Segunda-feira, 12 de janeiro de 2026
Por Redação Rádio Caiçara | 11 de janeiro de 2026
Apesar das leis rigorosas, o Brasil tem falhado tragicamente na defesa de crianças e adolescentes expostos nas redes sociais. Em 2024, o país registrou 593 mil denúncias de exploração e abuso sexual infantil on-line – um caso por minuto –, segundo o último relatório do Centro Nacional para Crianças Desaparecidas e Exploradas (NCMEC, na sigla em inglês). No final do ano, a média de denúncias diárias era de 1,6 mil. Em 2025, essa média passou para 2,5 mil, publicou o jornal O Globo, de acordo com a secretária de Direitos Digitais do Ministério da Justiça, Lílian Cintra de Melo. A situação é ainda mais crítica levando em conta que deve haver subnotificação razoável. Sem participação mais determinada das plataformas digitais, as leis se revelam ineficazes para proteger os menores.
O País nem tem um organismo dedicado a receber, centralizar as denúncias e convertê-las em ações no campo policial e jurídico. Só agora o Ministério da Justiça, a partir das conclusões de um comitê, reconheceu que o modelo de recepção, análise e encaminhamento de denúncias “é fragmentado, pouco articulado, tecnologicamente defasado e fortemente dependente de cooperação internacional”. Basicamente é o NCMEC, referência na proteção infantil nos Estados Unidos, que encaminha os casos à Polícia Federal. O Ministério da Justiça prevê criar um Centro Nacional de Triagem das denúncias — um passo na direção certa —, para recebê-las e articular a resposta das autoridades. É uma medida necessária, que deve ser posta em prática com urgência.
Com o avanço tecnológico acelerado, acentuado pelas ferramentas de inteligência artificial, legisladores e órgãos reguladores também precisam ficar atentos à necessidade de atualizar o arcabouço jurídico. A vulnerabilidade de crianças e adolescentes é grande. Embora os dados totais de 2024 compilados pelo NCMEC para o mundo todo tenham registrado queda de 43,3% em 2024 (para 20,5 milhões de episódios, em razão de mudança de critérios e à dificuldade de acesso a conteúdos criptografados), os abusos no Brasil cresceram 4,5%.

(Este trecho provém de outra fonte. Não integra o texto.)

Lemma str_length_app (a b : string) :
  String.length (a ++ b) = (String.length a + String.length b)%nat.
Proof. induction a as [ | x a IH]; simpl; [reflexivity | now rewrite IH]. Qed.

Lemma prefix_self_app (sep t : string) : String.prefix sep (sep ++ t) = true.
Proof.
  induction sep as [ | a sep IH]; simpl.
  - now destruct t.
  - destruct (ascii_dec a a); [exact IH | contradiction].
Qed.

Lemma prefix_true (sep x : string) :
  String.prefix sep x = true -> exists rest, x = (sep ++ rest)%string.
Proof.
  revert x. induction sep as [ | a sep IH]; intros x H.
  - now exists x.
  - destruct x as [ | b x]; simpl in H; [discriminate | ].
    destruct (ascii_dec a b) as [-> | ]; [ | discriminate].
    destruct (IH x H) as (rest & ->). now exists rest.
Qed.

Lemma prefix_app (sep x t : string) :
  String.prefix sep x = true -> String.prefix sep (x ++ t) = true.
Proof.
  intros H. destruct (prefix_true sep x H) as (rest & ->).
  rewrite str_app_assoc. apply prefix_self_app.
Qed.

(** Whether [sep] starts a string is decided by its first [length sep]
    characters. *)
Lemma prefix_long (sep x t t' : string) :
  (String.length sep <= String.length x)%nat ->
  String.prefix sep (x ++ t) = String.prefix sep (x ++ t').
Proof.
  revert x. induction sep as [ | a sep IH]; intros x H.
  - now destruct (x ++ t)%string, (x ++ t')%string.
  - destruct x as [ | b x]; simpl in H; [lia | ]. simpl.
    destruct (ascii_dec a b); [apply IH; lia | reflexivity].
Qed.

Lemma contains_prefix (sep x : string) :
  String.prefix sep x = true -> PyStr.contains sep x = true.
Proof. intros H. destruct x; cbn [PyStr.contains]; now rewrite H. Qed.

Lemma contains_found (sep u t : string) :
  PyStr.contains sep (u ++ sep ++ t) = true.
Proof.
  induction u as [ | c u IH].
  - cbn [append]. apply contains_prefix, prefix_self_app.
  - cbn [append]. rewrite contains_cons.
    now destruct (String.prefix sep (String c (u ++ sep ++ t))).
Qed.

Lemma split_head_at (sep x : string) :
  String.prefix sep x = true -> split_head sep x = "".
Proof. intros H. destruct x; cbn [split_head]; now rewrite H. Qed.

(** What [split] gives first is a prefix of the string. *)
Lemma split_head_prefix (sep s : string) :
  exists tail, s = (split_head sep s ++ tail)%string.
Proof.
  induction s as [ | c s (tail & IH)].
  - exists "". now rewrite split_head_nil.
  - rewrite split_head_cons. destruct (String.prefix sep (String c s)).
    + now exists (String c s).
    + exists tail. cbn [append]. now rewrite <- IH.
Qed.

(** When the separator occurs, it stands right after that prefix. *)
Lemma split_head_found (sep s : string) :
  PyStr.contains sep s = true ->
  exists rest, s = (split_head sep s ++ sep ++ rest)%string.
Proof.
  induction s as [ | c s IH]; intros H.
  - rewrite contains_nil in H. destruct sep; [now exists "" | discriminate].
  - rewrite contains_cons in H. rewrite split_head_cons.
    destruct (String.prefix sep (String c s)) eqn:Hp.
    + apply prefix_true in Hp as (rest & ->). now exists rest.
    + destruct (IH H) as (rest & Hs). exists rest. cbn [append]. now rewrite <- Hs.
Qed.
(** ** Vocabulary of the statements about the relay *)

(** The channel exists and its buffer is not full. *)
Definition has_room (w : World) (ch : nat) : bool :=
  match chans w !! ch with
  | Some c => Nat.ltb (length (buf c)) (cap c)
  | None => false
  end.

(** From [w] to [w'] the message joined the end of the buffer of [ch]. *)
Definition delivered (w w' : World) (ch : nat) (m : Send) : Prop :=
  exists c, chans w !! ch = Some c
            /\ chans w' !! ch = Some (mkChan (cap c) (buf c ++ [m])).

(** Nothing but the channels differs. *)
Definition same_but_chans (w w' : World) : Prop :=
  wlog w' = wlog w /\ senders w' = senders w /\ wire w' = wire w
  /\ Interfaces w' = Interfaces w /\ calls w' = calls w.


(** What holds of the world whatever the goroutines of the listeners [L] do:
    no channel of a listener holds a message that came from the interface of
    that listener; every channel in the table of the Distributor is the
    channel of a listener, under the name of that listener; no datagram was
    written on the interface its message came from. *)
Definition Inv (L : list Listen) (w : World) : Prop :=
  (forall l c m, In l L -> chans w !! sendpkt l = Some c -> In m (buf c) ->
                 srcif m <> iface l)
  /\ (forall n ch, senders w !! n = Some ch ->
                   (exists l, In l L /\ sendpkt l = ch)
                   /\ (forall l, In l L -> sendpkt l = ch -> iface l = n))
  /\ (forall wr, In wr (wire w) -> w_srcif wr <> w_iface wr).



(** ** A relay with two legs, for the examples *)

Definition example_config : list string := ["eth0@192.168.1.255"; "eth1@192.168.2.255"].

Definition example_start : Res (list Listen) :=
  startup example_sys example_config false "udp" [9999] 250 world0.


Definition example_world : World := outcome example_start.

Definition eth0 : Listen :=
  mkListen "eth0" "udp" [9999] "192.168.1.255" false
           (Some (mkHandle LinkTypeEthernet)) (Some (mkRawConn None None)) 250 0.

(** Both goroutines start, a packet is captured on eth0, eth1 takes it from
    its channel and rewrites it, the ticker of eth0 fires. *)
Definition example_actions : list Action :=
  [Start eth0; Start eth1; Select eth0 (EvPacket (captured frame_plain));
   Select eth1 EvSendpkt; Select eth0 EvSendpkt; Select eth0 EvTicker].

(** A captured packet whose decoding left an error layer. *)
Definition damaged (data : list byte) : Packet :=
  mkPacket data (Some LayerTypeIPv4) (Some LayerTypeUDP) (Some "truncated").

(** The world after both goroutines registered. *)
Definition world_registered : World :=
  mkWorld [] [mkChan SendBufferSize []; mkChan SendBufferSize []]
          (<["eth0" := 0%nat]> (<["eth1" := 1%nat]> ∅)) [] ∅ [].

(** ** More frames, listeners and hosts for the examples *)

(** An ARP frame: the parser of [sendPacket] has no decoder for its payload. *)
Definition frame_arp : list byte :=
  [xff; xff; xff; xff; xff; xff; x00; x11; x22; x33; x44; x55; x08; x06;
   x00; x01; x08; x00; x06; x04; x00; x01].

(** eth1 with a socket that refuses the control message. *)
Definition eth1_refusing : Listen :=
  mkListen "eth1" "udp" [9999] "192.168.2.255" false
           (Some (mkHandle LinkTypeEthernet))
           (Some (mkRawConn (Some "use of closed network connection") None)) 250 1.

(** eth1 with a socket that takes the control message and fails the write. *)
Definition eth1_failing : Listen :=
  mkListen "eth1" "udp" [9999] "192.168.2.255" false
           (Some (mkHandle LinkTypeEthernet))
           (Some (mkRawConn None (Some "network is unreachable"))) 250 1.
(** X7.  [get_presses] returns the same events again at the next call: if
    a call has returned the list [l1], the same call made next returns
    [l1] followed by the events that have come in since (or raises
    [ForceQuit] if a force-quit key is among them), and the recorder is
    handed the old events a second time. *)
Theorem get_presses_repeats_events :
  forall (live_keys : option (list pyval)) (timestamp : bool) (r : Z)
         (w : world) (l1 : list press_out),
    fst (Keyboard.get_presses live_keys timestamp (Some r) w) = Ok l1 ->
    let w1 := snd (Keyboard.get_presses live_keys timestamp (Some r) w) in
    let c := kb_time_correction (kb w) in
    let fresh_events :=
      filter (Keyboard.key_is_live (augmented (force_quit_keys (kb w)) live_keys))
             (stamp_keys (now w1 + clock_skew (cfg w)) (arrived w1)) in
    let '(out, w2) := Keyboard.get_presses live_keys timestamp (Some r) w1 in
    out = (if fq_pressed w2 then Raise ForceQuit
           else Ok (l1 ++ map (reported_press c timestamp r) fresh_events)) /\
    (l1 <> [] ->
     exists old,
       press_log w2
       = press_log w
         ++ [old; old ++ corrected_presses c fresh_events] /\
       map fst old = map fst (live_presses live_keys (pumped w))).
Proof.
  intros live_keys timestamp r w l1 H1 w1 c fresh_events.
  pose proof (get_presses_state live_keys timestamp (Some r) w) as S1.
  fold w1 in S1. cbv zeta in S1.
  assert (N1 : needs_session timestamp (Some r) (kb_listen_start (kb w)) = false)
    by (destruct timestamp; reflexivity).
  rewrite N1 in S1.
  assert (E1 : fst (Keyboard.get_presses live_keys timestamp (Some r) w)
               = if fq_pressed (pumped w) then Raise ForceQuit
                 else Ok (map (reported_press c timestamp r)
                              (live_presses live_keys (pumped w)))).
  { rewrite get_presses_eq.
    assert (E : fst (Keyboard._correct_presses (live_presses live_keys (pumped w))
                       timestamp (Some r) (pumped w))
                = if fq_pressed (pumped w) then Raise ForceQuit
                  else Ok (map (reported_press c timestamp r)
                               (live_presses live_keys (pumped w)))).
    { rewrite correct_presses_eq.
      pose proof (quit_key_among_live live_keys (pumped w)) as Q.
      destruct (live_presses live_keys (pumped w)); [now rewrite <- Q|].
      cbv zeta. cbn [fst]. now rewrite Q. }
    destruct timestamp, (kb_listen_start (kb w)); exact E. }
  rewrite E1 in H1. destruct (fq_pressed (pumped w)) eqn:Hq; [discriminate|].
  injection H1 as <-.
  assert (K1 : kb w1 = kb (pumped w) /\ now w1 = now (pumped w) /\
               pending w1 = pending (pumped w) /\ cfg w1 = cfg w).
  { rewrite S1. destruct (live_presses live_keys (pumped w)); repeat split. }
  destruct K1 as (Kb & Kn & Kp & Kc).
  assert (L2 : live_presses live_keys (pumped w1)
               = live_presses live_keys (pumped w) ++ fresh_events).
  { rewrite live_presses_pumped. unfold fresh_events, live_presses, arrived.
    rewrite Kb, Kn, Kp, Kc. reflexivity. }
  assert (E2 : Keyboard.get_presses live_keys timestamp (Some r) w1
               = Keyboard._correct_presses (live_presses live_keys (pumped w1))
                   timestamp (Some r) (pumped w1)).
  { rewrite get_presses_eq. destruct timestamp, (kb_listen_start (kb w1)); reflexivity. }
  rewrite E2, correct_presses_eq.
  pose proof (quit_key_among_live live_keys (pumped w1)) as Q2.
  assert (C2 : kb_time_correction (kb (pumped w1)) = c)
    by (change (kb_time_correction (kb (pumped w1))) with (kb_time_correction (kb w1));
        now rewrite Kb).
  assert (G1 : press_log (pumped w1)
               = press_log w
                 ++ match live_presses live_keys (pumped w) with
                    | [] => []
                    | _ :: _ => [corrected_presses c (live_presses live_keys (pumped w))]
                    end).
  { change (press_log (pumped w1)) with (press_log w1). rewrite S1.
    destruct (live_presses live_keys (pumped w)); cbn [press_log add_press_log];
      [now rewrite app_nil_r | reflexivity]. }
  rewrite L2 in *. clear L2 E2 S1.
  destruct (live_presses live_keys (pumped w)) as [|e rest].
  - cbn [app map] in *. destruct fresh_events as [|e2 rest2].
    + rewrite <- Q2. split; [reflexivity|]. intros Hne. now elim Hne.
    + cbv zeta. change (fq_pressed (add_press_log _ ?s)) with (fq_pressed s).
      rewrite Q2, C2. split; [reflexivity|]. intros Hne. now elim Hne.
  - cbn [app] in *. cbv zeta.
    change (fq_pressed (add_press_log _ ?s)) with (fq_pressed s).
    rewrite Q2, C2. split.
    + destruct (fq_pressed (pumped w1)); [reflexivity|].
      f_equal. cbn [map]. now rewrite map_app.
    + intros _. exists (corrected_presses c (e :: rest)). split.
      * cbn [press_log add_press_log]. rewrite G1, <- app_assoc. cbn [app].
        do 3 f_equal. unfold corrected_presses. cbn [map]. now rewrite map_app.
      * apply map_fst_corrected.
Qed.
(** * storyboard-streamlit: the content submission form (src/app.py)

    A shallow embedding of the helpers and of the submit handler of
    [src/app.py], and the properties of the specification stated over it.

    Python [str] values are modelled as lists of characters; a character is
    a code point below 256 ([ascii]).  Exceptions are values of [exn] and a
    computation that may raise returns a [result]. *)

From stdpp Require Import base list strings gmap.
From Stdlib Require Import Ascii ZArith Lia DecimalString.

Open Scope Z_scope.
Open Scope nat_scope.
Open Scope list_scope.

(** ** Python strings *)

Abbreviation str := (list ascii).

(** A string literal of the source. *)
Definition lit (s : string) : str := String.list_ascii_of_string s.

Definition code (c : ascii) : nat := nat_of_ascii c.

Module Py.

(** [str(n)] for a natural number. *)
Definition str_of_nat (n : nat) : str :=
  lit (NilEmpty.string_of_uint (Nat.to_uint n)).

(** [c in s] for a one-character [c]. *)
Definition char_in (c : ascii) (s : str) : bool :=
  existsb (Ascii.eqb c) s.

(** [str.isspace] on one code point below 256. *)
Definition is_space (c : ascii) : bool :=
  let n := code c in
  ((9 <=? n) && (n <=? 13)) || ((28 <=? n) && (n <=? 32))
  || (n =? 133) || (n =? 160).

(** [str.lower] on one code point below 256: A-Z and the Latin-1 capitals.
    On these code points lowering is done character by character and
    keeps the length; beyond them it is not ([U+0130] becomes two code
    points), and such text is outside this model. *)
Definition lower_char (c : ascii) : ascii :=
  let n := code c in
  if ((65 <=? n) && (n <=? 90))
     || ((192 <=? n) && (n <=? 222) && negb (n =? 215))
  then ascii_of_nat (n + 32) else c.

Definition lower (s : str) : str := map lower_char s.

(** [s.startswith(p)]. *)
Fixpoint startswith (p s : str) : bool :=
  match p, s with
  | [], _ => true
  | _ :: _, [] => false
  | a :: p', b :: s' => Ascii.eqb a b && startswith p' s'
  end.

Fixpoint dropwhile (f : ascii -> bool) (s : str) : str :=
  match s with
  | [] => []
  | c :: s' => if f c then dropwhile f s' else s
  end.

Definition lstrip_by (f : ascii -> bool) (s : str) : str := dropwhile f s.
Definition rstrip_by (f : ascii -> bool) (s : str) : str :=
  rev (dropwhile f (rev s)).
Definition strip_by (f : ascii -> bool) (s : str) : str :=
  rstrip_by f (lstrip_by f s).

(** [s.strip()] *)
Definition strip (s : str) : str := strip_by is_space s.
(** [s.strip(chars)] *)
Definition strip_chars (chars s : str) : str :=
  strip_by (fun c => char_in c chars) s.
(** [s.lstrip(chars)] *)
Definition lstrip_chars (chars s : str) : str :=
  lstrip_by (fun c => char_in c chars) s.

(** [s.replace(old, new)]: every occurrence of [old], left to right and
    without overlap.  [skip] counts the characters of a replaced
    occurrence that are still to be passed over. *)
Fixpoint replace_go (old new : str) (skip : nat) (s : str) : str :=
  match s with
  | [] => []
  | c :: s' =>
      match skip with
      | S k => replace_go old new k s'
      | O =>
          if startswith old s
          then new ++ replace_go old new (length old - 1) s'
          else c :: replace_go old new 0 s'
      end
  end.

Definition replace (old new s : str) : str :=
  match old with
  | [] => new ++ flat_map (fun c => c :: new) s
  | _ :: _ => replace_go old new 0 s
  end.

(** [sep.join(parts)] *)
Fixpoint join (sep : str) (parts : list str) : str :=
  match parts with
  | [] => []
  | [p] => p
  | p :: ps => p ++ sep ++ join sep ps
  end.

(** [s.split(sep)] for a one-character separator. *)
Fixpoint split (sep : ascii) (s : str) : list str :=
  match s with
  | [] => [[]]
  | c :: s' =>
      if Ascii.eqb c sep then [] :: split sep s'
      else match split sep s' with
           | [] => [[c]]
           | p :: ps => (c :: p) :: ps
           end
  end.

(** [s.find(sub)]: the least index at which [sub] occurs, or -1. *)
Fixpoint find_from (sub s : str) (i : nat) : Z :=
  if startswith sub s then Z.of_nat i
  else match s with
       | [] => (-1)%Z
       | _ :: s' => find_from sub s' (S i)
       end.

Definition find (sub s : str) : Z := find_from sub s 0.

(** [s.rfind(sub)]: the greatest index at which [sub] occurs, or -1. *)
Fixpoint rfind_from (sub s : str) (i : nat) : Z :=
  match s with
  | [] => if startswith sub s then Z.of_nat i else (-1)%Z
  | _ :: s' =>
      let r := rfind_from sub s' (S i) in
      if (r =? -1)%Z
      then (if startswith sub s then Z.of_nat i else (-1)%Z)
      else r
  end.

Definition rfind (sub s : str) : Z := rfind_from sub s 0.

(** [sub in s] for strings. *)
Definition contains (sub s : str) : bool := negb (find sub s =? -1)%Z.

(** Slice bounds as Python clamps them: a negative index counts from the
    end, and both ends are brought back into [0, len]. *)
Definition clamp (len : nat) (i : Z) : nat :=
  if (i <? 0)%Z then Z.to_nat (Z.max (i + Z.of_nat len) 0)
  else Nat.min (Z.to_nat i) len.

(** [s[a:b]] *)
Definition slice {A} (a b : Z) (s : list A) : list A :=
  let lo := clamp (length s) a in
  let hi := clamp (length s) b in
  take (hi - lo) (drop lo s).

(** [s[a:]] and [s[:b]] *)
Definition slice_from {A} (a : Z) (s : list A) : list A :=
  drop (clamp (length s) a) s.
Definition slice_to {A} (b : Z) (s : list A) : list A :=
  take (clamp (length s) b) s.

(** [len(s)] as a Python integer. *)
Definition len {A} (s : list A) : Z := Z.of_nat (length s).
Lemma verifyEmail_success env token w m :
  find (MerchantRepository.holdsToken token) (merchants w) = Some m ->
  emailVerified m = false ->
  (forall e, emailVerificationExpiresAt m = Some e -> now env <= e) ->
  exists m' w',
    MerchantService.verifyEmail env token w = (Return (Some m'), w')
    /\ id m' = id m
    /\ emailVerified m' = true
    /\ emailVerifiedAt m' = Some (now env)
    /\ emailVerificationToken m' = None
    /\ emailVerificationExpiresAt m' = None
    /\ merchants w'
       = MerchantRepository.mapRow (id m)
           (assignAll [set_emailVerified true; set_emailVerifiedAt (Some (now env));
                       set_emailVerificationToken None;
                       set_emailVerificationExpiresAt None])
           (merchants w)
    /\ stored w' (id m) m'
    /\ nextId w' = nextId w.
Proof.
  intros Hh Hv Hexp.
  assert (Hfresh : match emailVerificationExpiresAt m with
                   | Some expiresAt => expiresAt <? now env
                   | None => false
                   end = false).
  { destruct (emailVerificationExpiresAt m) as [e|]; [|reflexivity].
    apply Z.ltb_ge. apply Hexp. reflexivity. }
  destruct (find_hasId_of_member m (merchants w)) as (m0 & Hm0 & Hid0).
  { apply find_some in Hh. apply Hh. }
  unfold MerchantService.verifyEmail.
  unfold MerchantRepository.findByVerificationToken at 1.
  unfold bind at 1 2. unfold getRows at 1. unfold ret at 1.
  rewrite Hh, Hv, Hfresh. unfold bind at 1.
  rewrite (@update_stored w (id m) m0
             [set_emailVerified true; set_emailVerifiedAt (Some (now env));
              set_emailVerificationToken None; set_emailVerificationExpiresAt None]
             ltac:(keeps_id) Hm0).
  unfold bind.
  match goal with
  | |- context [tryCatch (deliver env ?e) (logger_error ?msg) ?w1] =>
    destruct (bestEffort_deliver env e msg w1) as (w2 & -> & Hrows & Hnext)
  end.
  eexists _, w2. split; [reflexivity|].
  split; [exact Hid0|]. repeat (split; [reflexivity|]).
  split; [exact Hrows|]. split; [|exact Hnext].
  unfold stored. rewrite Hrows. cbn [merchants setRows].
  rewrite find_mapRow_same by keeps_id. rewrite Hm0. reflexivity.
Qed.
Lemma unlock_push_lock (c : Calibrator) (v : list CostFunctionAndParams) :
  m_update_mutex c = false ->
  with_mutex false (with_costs v (with_mutex true c)) = with_costs v c.
Proof. destruct c; cbn; intros ->; reflexivity. Qed.

(** *** What each operation does *)

Lemma AddFrame_spec (T_kw : SE3d) (w : World) :
  AddFrame T_kw w
  = Ok (int_of_size_t (length (m_T_kw (this w))))
       (mkWorld
          (mkMemory (frame_cells (mem w) ++ [Some T_kw])
                    (camera_cells (mem w)))
          (with_T_kw (m_T_kw (this w) ++ [length (frame_cells (mem w))])
                     (this w))
          (trace w)).
Proof. reflexivity. Qed.

Lemma AddCamera_spec (cam : CameraModel) (T_ck : SE3d) (w : World) :
  AddCamera cam T_ck w
  = Ok (int_of_size_t (length (m_camera (this w))))
       (mkWorld
          (mkMemory (frame_cells (mem w))
                    (camera_cells (mem w) ++ [Some (mkCameraAndPose cam T_ck)]))
          (with_camera (m_camera (this w) ++ [length (camera_cells (mem w))])
                       (this w))
          (trace w)).
Proof. reflexivity. Qed.

Lemma at_int_spec {A : Type} {v : list A} {i : Z} {a : A} (w : World) :
  0 <= i -> v !! Z.to_nat i = Some a -> at_int v i w = Ok a w.
Proof.
  intros Hi Hv. unfold at_int, at_index.
  destruct (Z.leb_spec 0 i) as [_|]; [|lia]. rewrite Hv. reflexivity.
Qed.

Lemma AddObservation_spec (frame camera : Z) (P_c : Vec3t double)
    (p_c : Vec2t double) (w : World) (lf lc : loc) :
  m_update_mutex (this w) = false ->
  0 <= frame -> m_T_kw (this w) !! Z.to_nat frame = Some lf ->
  0 <= camera -> m_camera (this w) !! Z.to_nat camera = Some lc ->
  is_Some (mjoin (frame_cells (mem w) !! lf)) ->
  is_Some (mjoin (camera_cells (mem w) !! lc)) ->
  AddObservation frame camera P_c p_c w
  = Ok tt
      (mkWorld (mem w)
         (with_costs (m_costs (this w) ++ [observation_cost lf lc P_c p_c])
                     (this w))
         (trace w
          ++ observation_events frame camera P_c p_c
               (observation_cost lf lc P_c p_c))).
Proof.
  intros Hm Hf Hlf Hc Hlc [x Hx] [y Hy].
  unfold observation_events, AddObservation, m_camera_at, m_T_kw_at,
    new_ReprojectionCost, m_costs_push_back, lock, unlock, get_this,
    set_this, emit, deref_camera, deref_frame, get_mem, mbind, M_bind,
    mret, M_ret.
  cbn. rewrite Hm. cbn.
  rewrite (at_int_spec _ Hc Hlc). cbn.
  destruct (camera_cells (mem w) !! lc) as [[y'|]|] eqn:Ey; try discriminate.
  rewrite (at_int_spec _ Hf Hlf). cbn.
  destruct (frame_cells (mem w) !! lf) as [[x'|]|] eqn:Ex; try discriminate.
  cbn. rewrite <- !app_assoc. cbn.
  destruct w as [m c t]; destruct c; cbn in *. subst. reflexivity.
Qed.

(** *** The solver boundary *)

Lemma dptr_eqb_eq (p q : dptr) : dptr_eqb p q = true <-> p = q.
Proof.
  destruct p, q; cbn; rewrite ?Nat.eqb_eq; split; intros E;
    try discriminate; try (injection E as ->); subst; reflexivity.
Qed.

Lemma IsParameterBlockConstant_elem (p : Problem (double:=double)) (v : dptr) :
  IsParameterBlockConstant p v = true <-> v ∈ constant_blocks p.
Proof.
  unfold IsParameterBlockConstant. rewrite existsb_exists. split.
  - intros (q & Hq & E). apply dptr_eqb_eq in E. subst q.
    apply list_elem_of_In. exact Hq.
  - intros Hv. exists v. split; [apply list_elem_of_In; exact Hv|].
    apply dptr_eqb_eq. reflexivity.
Qed.

Lemma HasParameterBlock_elem (p : Problem (double:=double)) (v : dptr) :
  HasParameterBlock p v = true <-> v ∈ pb_values <$> parameter_blocks p.
Proof.
  unfold HasParameterBlock. rewrite existsb_exists, list_elem_of_fmap. split.
  - intros (b & Hb & E). apply dptr_eqb_eq in E. exists b.
    split; [symmetry; exact E | apply list_elem_of_In; exact Hb].
  - intros (b & E & Hb). exists b. split; [apply list_elem_of_In; exact Hb|].
    apply dptr_eqb_eq. symmetry. exact E.
Qed.

Lemma free_blocks_elem (p : Problem (double:=double)) (v : dptr) :
  v ∈ free_blocks p
  <-> v ∈ pb_values <$> parameter_blocks p /\ v ∉ constant_blocks p.
Proof.
  unfold free_blocks. rewrite list_elem_of_filter.
  rewrite <- IsParameterBlockConstant_elem.
  destruct (IsParameterBlockConstant p v); intuition congruence.
Qed.
Lemma inert_step e w : inert w -> inert (step e w).
Proof.
  destruct w as [[[stt pl vol tm dur ra mx] ia la ac an fd af rt ct]
                   [il ll ck ts fs ps nh tr]].
  unfold inert. cbn [obj host st state liveAudio introListeners liveListeners timers
                     frames promises status reconnectAttempts].
  intros (-> & -> & -> & -> & -> & -> & -> & ->).
  destruct e; cbn [step introListeners liveListeners host].
  - cbv. repeat split; reflexivity.
  - cbv. repeat split; reflexivity.
  - cbv. repeat split; reflexivity.
  - rewrite teardown_world. cbv. repeat split; reflexivity.
  - repeat split; reflexivity.
  - repeat split; reflexivity.
  - cbv. repeat split; reflexivity.
  - cbv. repeat split; reflexivity.
  - cbv. repeat split; reflexivity.
  - cbv - [Z.add Z.max]. repeat split; reflexivity.
Qed.

(** X9. When [init] fails, at whichever point, the controller is inert for
    good: whatever intents and events follow, the status stays
    LIVE_UNAVAILABLE, no timer, animation frame or play request is ever
    pending, and the counter stays 0. In particular no go-live or
    reconnect intent can bring the session back; only a new controller
    can. *)
Theorem failed_init_is_final :
  forall (p : InitPoint) (es : list Event),
    let w := run es (init (Throws p) constructor) in
    status (st w) = LIVE_UNAVAILABLE
    /\ reconnectAttempts (st w) = 0
    /\ liveAudio (obj w) = None
    /\ timers (host w) = []
    /\ frames (host w) = []
    /\ promises (host w) = [].
Proof.
  intros p es. cbv zeta.
  assert (N : inert (run es (init (Throws p) constructor))).
  { generalize (inert_init p). generalize (init (Throws p) constructor) as w.
    unfold run. induction es as [|e es IH]; intros w N; cbn [fold_left].
    - exact N.
    - apply IH. apply inert_step. exact N. }
  destruct N as (A & _ & _ & B & C & D & E & F). repeat split; assumption.
Qed.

O aumento pode ser resultado de maior conscientização do problema e do aumento de grupos on-line de monitoramento e denúncia. Mas pode decorrer da maior vulnerabilidade dos menores e da dificuldade de punir os abusadores. Embora seja preciso contar com as informações mais abrangentes para tomar as medidas adequadas, autoridades, escolas e famílias devem atuar com mais energia na defesa dos menores de idade nas redes sociais. É essencial criar mecanismos de pressão para que as próprias plataformas atuem na prevenção, na investigação e na repressão aos conteúdos ilegais. É a forma mais eficaz de proteger as crianças e adolescentes do pior. (Opinião/O GLobo)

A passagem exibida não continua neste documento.